Les scénarios sont bien ficelés mais, pour reprendre une formule célèbre « Les islamistes, combien de divisions ? ». En d’autres termes, où sont concrètement ces musulmans qu’on nous dépeint à longueur d’émissions et d’articles comme les grands méchants loups ? Il semblerait que ceux-ci existent avant tout exclusivement dans l’imaginaire de ceux qui les dépeignent. En effet, avec toutes les guerres qui ont secoué le monde musulman depuis plus de 30 ans, si les musulmans de France représentaient réellement cette cinquième colonne il y a longtemps que la France serait tombée sous la coupe du radicalisme.
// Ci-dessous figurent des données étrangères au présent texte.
(** The loop invariant. *)
Lemma for_rows_clean_inv rows : forall st st',
  for_rows clean_row st rows = Ok st' ->
  total (st_stats st') = (total (st_stats st) + length rows)%nat
  /\ missing_period (st_stats st')
     = (missing_period (st_stats st)
        + length (List.filter (fun row => negb (has_period row)) rows))%nat
  /\ exists cs,
       written st' = written st ++ cs
       /\ Forall2 written_for (List.filter has_period rows) cs.
Proof.
  induction rows as [|row rows IH]; intros st st'; cbn [for_rows].
  - intros Heq; injection Heq as <-. cbn. repeat split; try lia.
    exists []. rewrite app_nil_r. split; [reflexivity|constructor].
  - destruct (clean_row st row) as [st1|] eqn:Hrow; [|discriminate].
    cbn [mbind result_bind]. intros Hrest.
    apply IH in Hrest as (Ht & Hm & cs & Hw & Hcs).
    apply clean_row_inv in Hrow as (Ht1 & [(Hp & Hw1 & Hm1)|(Hp & Hm1 & c & Hw1 & Hc)]);
      cbn [List.filter]; rewrite Hp; cbn [negb length].
    + rewrite Ht, Hm, Ht1, Hm1. repeat split; try lia.
      exists cs. rewrite Hw, Hw1. auto.
    + rewrite Ht, Hm, Ht1, Hm1. repeat split; try lia.
      exists (c :: cs). rewrite Hw, Hw1, <- app_assoc. split; [reflexivity|].
      constructor; assumption.
Qed.

End Normalizer.

Section NormalizerClaims.
Context {RT : Runtime}.
Import SelectAndClean.

(** C2.  Every record the Normalizer/Classifier writes has its period
    present; every row whose period parses as absent is skipped, whatever
    the row holds otherwise, and adds one to the "missing period" counter,
    so the records written are those of the rows with a period, in order,
    and the counter ends at the number of rows without one. *)
Theorem clean_records_have_a_period (rows : list (gmap string string)) (st : state) :
  select_and_clean rows = Ok st ->
  Forall (fun c => period c <> None) (written st)
  /\ Forall2 written_for (List.filter has_period rows) (written st)
  /\ missing_period (st_stats st)
     = length (List.filter (fun row => negb (has_period row)) rows)
  /\ (forall st0 row,
        period_of row = None ->
        exists st1,
          clean_row st0 row = Ok st1
          /\ written st1 = written st0
          /\ missing_period (st_stats st1) = S (missing_period (st_stats st0))).
Proof.
  unfold select_and_clean. intros Hrun.
  apply for_rows_clean_inv in Hrun as (_ & Hm & cs & Hw & Hcs).
  cbn in Hw, Hm. subst cs. repeat split.
  - assert (Hall : Forall (fun row => has_period row = true) (List.filter has_period rows)).
    { apply List.Forall_forall. intros row [_ Hrow]%filter_In. exact Hrow. }
    clear Hm. induction Hcs as [|row c rows' cs Hc _ IH]; constructor.
    + destruct Hc as (Hp & _). inversion Hall as [|? ? Hrow _]; subst.
      unfold has_period in Hrow. apply bool_decide_eq_true in Hrow. congruence.
    + apply IH. inversion Hall; assumption.
  - exact Hcs.
  - exact Hm.
  - intros st0 row Hnone. eexists. split; [apply clean_row_skip; exact Hnone|].
    cbn. split; reflexivity.
Qed.


(** C9.  The detection-method mapping takes the method and the facility.
    With the method "Transit" the facility decides: "Kepler" gives
    [transit-kepler], "TESS" gives [transit-other].  "Radial Velocity"
    gives [radial-velocity] and "Pulsar Timing" gives [other], whatever
    the facility (a text or [None]); indeed the facility is looked at for
    no method but "Transit". *)
Theorem detection_method_mapping :
  map_detection_method (Some "Transit") (Some "Kepler") = "transit-kepler"
  /\ map_detection_method (Some "Transit") (Some "TESS") = "transit-other"
  /\ (forall facility,
        map_detection_method (Some "Radial Velocity") facility = "radial-velocity")
  /\ (forall facility, map_detection_method (Some "Pulsar Timing") facility = "other")
  /\ (forall method facility facility',
        method <> Some "Transit" ->
        map_detection_method method facility = map_detection_method method facility').
Proof.
  split; [reflexivity|]. split; [reflexivity|].
  split; [intros facility; reflexivity|].
  split; [intros facility; reflexivity|].
  intros method facility facility' Hm. unfold map_detection_method.
  rewrite bool_decide_eq_false_2 by exact Hm. reflexivity.
Qed.

(** The separation of a row that has none in the catalog is
    [calculate_separation] of its period, which is the specification's
    formula. *)
Lemma calculate_separation_kepler p star_mass :
  calculate_separation (Some p) star_mass
  = (a ← kepler_separation p star_mass; Ok (Some a)).
Proof.
  unfold calculate_separation, kepler_separation.
  destruct (float_pow (p / 365.25)%float 2) as [sq|e]; [|reflexivity].
  cbn [mbind result_bind]. reflexivity.
Qed.

(** [star_mass or 1.0] is the star's mass when it is known and not zero. *)
Lemma or_one_default star_mass :
  star_mass = None \/ opt_truthy star_mass = true ->
  or_one star_mass = default 1%float star_mass.
Proof.
  intros [->|H]; [reflexivity|].
  destruct star_mass as [m|]; [|discriminate]. cbn in *. rewrite H. reflexivity.
Qed.

(** A star mass of zero is replaced by 1.0 as well. *)
Example star_mass_zero_counts_as_unknown :
  or_one (Some 0%float) = 1%float /\ or_one (Some (-0)%float) = 1%float.
Proof. split; reflexivity. Qed.

(** Floats and their absolute value. *)

Lemma SFcompare_finite_refl s m e :
  SFcompare (S754_finite s m e) (S754_finite s m e) = Some Eq.
Proof.
  destruct s; cbn [SFcompare]; rewrite Z.compare_refl, Pos.compare_cont_refl;
    reflexivity.
Qed.

Lemma is_nan_Prim2SF x : is_nan x = true <-> Prim2SF x = S754_nan.
Proof.
  unfold is_nan. rewrite FloatAxioms.eqb_spec. unfold SFeqb.
  destruct (Prim2SF x) as [s|s| |s m e].
  - destruct s; cbn; split; discriminate.
  - destruct s; cbn; split; discriminate.
  - cbn. split; reflexivity.
  - rewrite SFcompare_finite_refl. cbn. split; discriminate.
Qed.

Lemma Prim2SF_inj x y : Prim2SF x = Prim2SF y -> x = y.
Proof.
  intros H. rewrite <- (FloatAxioms.SF2Prim_Prim2SF x), <- (FloatAxioms.SF2Prim_Prim2SF y), H.
  reflexivity.
Qed.

Lemma abs_of_nan x : is_nan x = true -> abs x = x.
Proof.
  intros H%is_nan_Prim2SF. apply Prim2SF_inj.
  rewrite FloatAxioms.abs_spec, H. reflexivity.
Qed.

Lemma is_nan_abs x : is_nan (abs x) = is_nan x.
Proof.
  unfold is_nan. rewrite !FloatAxioms.eqb_spec, FloatAxioms.abs_spec. unfold SFeqb.
  destruct (Prim2SF x) as [s|s| |s m e]; try (destruct s; reflexivity); try reflexivity.
  cbn [SFabs]. rewrite !SFcompare_finite_refl. reflexivity.
Qed.

Lemma is_infinity_abs x : is_infinity (abs x) = is_infinity x.
Proof.
  unfold is_infinity. rewrite !FloatAxioms.eqb_spec, !FloatAxioms.abs_spec.
  destruct (Prim2SF x) as [s|s| |s m e]; reflexivity.
Qed.

Lemma eqb_zero_abs x : (abs x =? 0)%float = (x =? 0)%float.
Proof.
  rewrite !FloatAxioms.eqb_spec, FloatAxioms.abs_spec.
  change (Prim2SF 0) with (S754_zero false).
  destruct (Prim2SF x) as [s|s| |s m e]; try (destruct s; reflexivity); reflexivity.
Qed.

Lemma nan_not_infinity x : is_nan x = true -> is_infinity x = false.
Proof.
  intros H%is_nan_Prim2SF. unfold is_infinity.
  rewrite FloatAxioms.eqb_spec, FloatAxioms.abs_spec, H. reflexivity.
Qed.

Lemma nan_not_below_zero x : is_nan x = true -> (x <? 0)%float = false.
Proof.
  intros H%is_nan_Prim2SF. rewrite FloatAxioms.ltb_spec, H. reflexivity.
Qed.

Lemma zero_not_below_zero x : (x =? 0)%float = true -> (x <? 0)%float = false.
Proof.
  rewrite FloatAxioms.eqb_spec, FloatAxioms.ltb_spec.
  change (Prim2SF 0) with (S754_zero false).
  destruct (Prim2SF x) as [s|s| |s m e]; try (destruct s; cbn; congruence); cbn; congruence.
Qed.

(** Python's [y ** 2] is the checked square of the size of [y]. *)
Lemma float_pow_square y :
  float_pow y 2 = (s ← checked_pow (abs y) 2; Ok (PFloat s)).
Proof.
  unfold float_pow, checked_pow, std_pow.
  change ((2 =? 0)%float) with false. change (is_nan 2) with false.
  change (is_infinity 2) with false. change ((0 <? 2)%float) with true.
  change ((2 <? 0)%float) with false.
  change (float_is_odd_integer 2) with false. change (float_is_integer 2) with true.
  cbn [negb]. rewrite andb_false_r.
  rewrite is_nan_abs, is_infinity_abs, eqb_zero_abs.
  destruct (is_nan y) eqn:Hnan.
  { rewrite (abs_of_nan y Hnan), (nan_not_infinity y Hnan). reflexivity. }
  destruct (is_infinity y) eqn:Hinf.
  { rewrite is_infinity_abs, Hinf. reflexivity. }
  destruct (y =? 0)%float eqn:Hz; [reflexivity|].
  destruct (abs y =? 1)%float eqn:H1; [reflexivity|].
  cbn [negb]. rewrite andb_true_r.
  destruct (is_infinity (libm_pow (abs y) 2)); reflexivity.
Qed.

(** Python's [x ** (1/3)]: complex for a negative finite [x], and the
    checked cube root of the size of [x] otherwise. *)
Lemma float_pow_cube_root x :
  float_pow x (1 / 3)
  = if (x <? 0)%float && negb (is_infinity x)
    then z ← complex_pow x 0 (1 / 3); Ok (PComplex z.1 z.2)
    else root ← checked_pow (abs x) (1 / 3); Ok (PFloat root).
Proof.
  unfold float_pow, checked_pow, std_pow.
  change ((1 / 3 =? 0)%float) with false. change (is_nan (1 / 3)) with false.
  change (is_infinity (1 / 3)) with false. change ((0 <? 1 / 3)%float) with true.
  change ((1 / 3 <? 0)%float) with false.
  change (float_is_odd_integer (1 / 3)) with false.
  change (float_is_integer (1 / 3)) with false.
  cbn [negb]. rewrite !andb_false_r, andb_true_r.
  rewrite is_nan_abs, is_infinity_abs, eqb_zero_abs.
  destruct (is_nan x) eqn:Hnan.
  { rewrite (nan_not_below_zero x Hnan), (abs_of_nan x Hnan), (nan_not_infinity x Hnan).
    reflexivity. }
  destruct (is_infinity x) eqn:Hinf.
  { rewrite andb_false_r, is_infinity_abs, Hinf. reflexivity. }
  cbn [negb]. rewrite andb_true_r.
  destruct (x =? 0)%float eqn:Hz.
  { rewrite (zero_not_below_zero x Hz). reflexivity. }
  destruct (x <? 0)%float eqn:Hneg; [reflexivity|].
  destruct (abs x =? 1)%float eqn:H1; [reflexivity|].
  cbn [negb]. rewrite andb_true_r.
  destruct (is_infinity (libm_pow (abs x) (1 / 3))); reflexivity.
Qed.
Or, hormis un nombre restreint de comportements bellicistes de musulmans radicaux – de l’ordre de quelques dizaines chaque année – l’immense majoré silencieuse des musulmans sont comme Monsieur Tout-le-monde ; ils mangent, ils boivent, ils rient, ils pleurent, ils s’amusent, ils ont des amis musulmans et non musulmans, et puis… ils fréquent peu ou prou leurs lieux de culte. Et bien mince, leur(s) éthique(s) de vie ne les distingue(nt) finalement pas trop de Monsieur Tout-le-monde. Et c’est peut-être pour cela qu’ils passent inaperçus ! Par contre, à force d’instiller la peur dans la tête des Français, et bien on réussit à créer un véritable malaise qui confine à la paranoïa. Et à la fin, tout le monde pâtit de cette situation. Ainsi, le musulman lambda se retrouve parfois confronté à des situations où des collègues, des amis, des clients, etc. non musulmans, atteints subitement de schizoslamite aigüe, ne le voient plus ; ils projettent sur lui leurs peurs en le bombardant de questions ou de reproches pour lui signifier toute l’image péjorative que l’islam renvoie dans leur imaginaire. A lui ensuite de prouver qu’il est lui, simplement, dans sa subjectivité et sa proximité avec eux, et non le monstre hideux qui aurait pris enveloppe humaine pour mieux se fondre dans la masse.

La société bien-pensante se plaindra ensuite que la « majorité silencieuse » des musulmans ne s’exprime pas assez, que les responsables du culte ne condamnent pas plus fermement les dérives du radicalisme, etc. tout en confortant l’image que de toute façon l’adhésion et/ou la pratique de l’islam ne peut que mener à une forme de radicalité. On a l’impression parfois d’y perdre la tête, mais que voulez-vous, la France a ses mystères que la raison ne saurait percer…


[1]     Freddy Krueger est le personnage central du film Les Griffes de la nuit devenu célèbre pour son visage entièrement brûlé et son gant équipé de griffes d’acier.

[2]     Cf Michèle Tribalat, « L’islam reste une menace », tribune publiée dans Le Monde du 13 octobre 2011.

[3]     Anne-Marie Delcambre, L’islam des interdits, Desclée de Brouwer, 2003.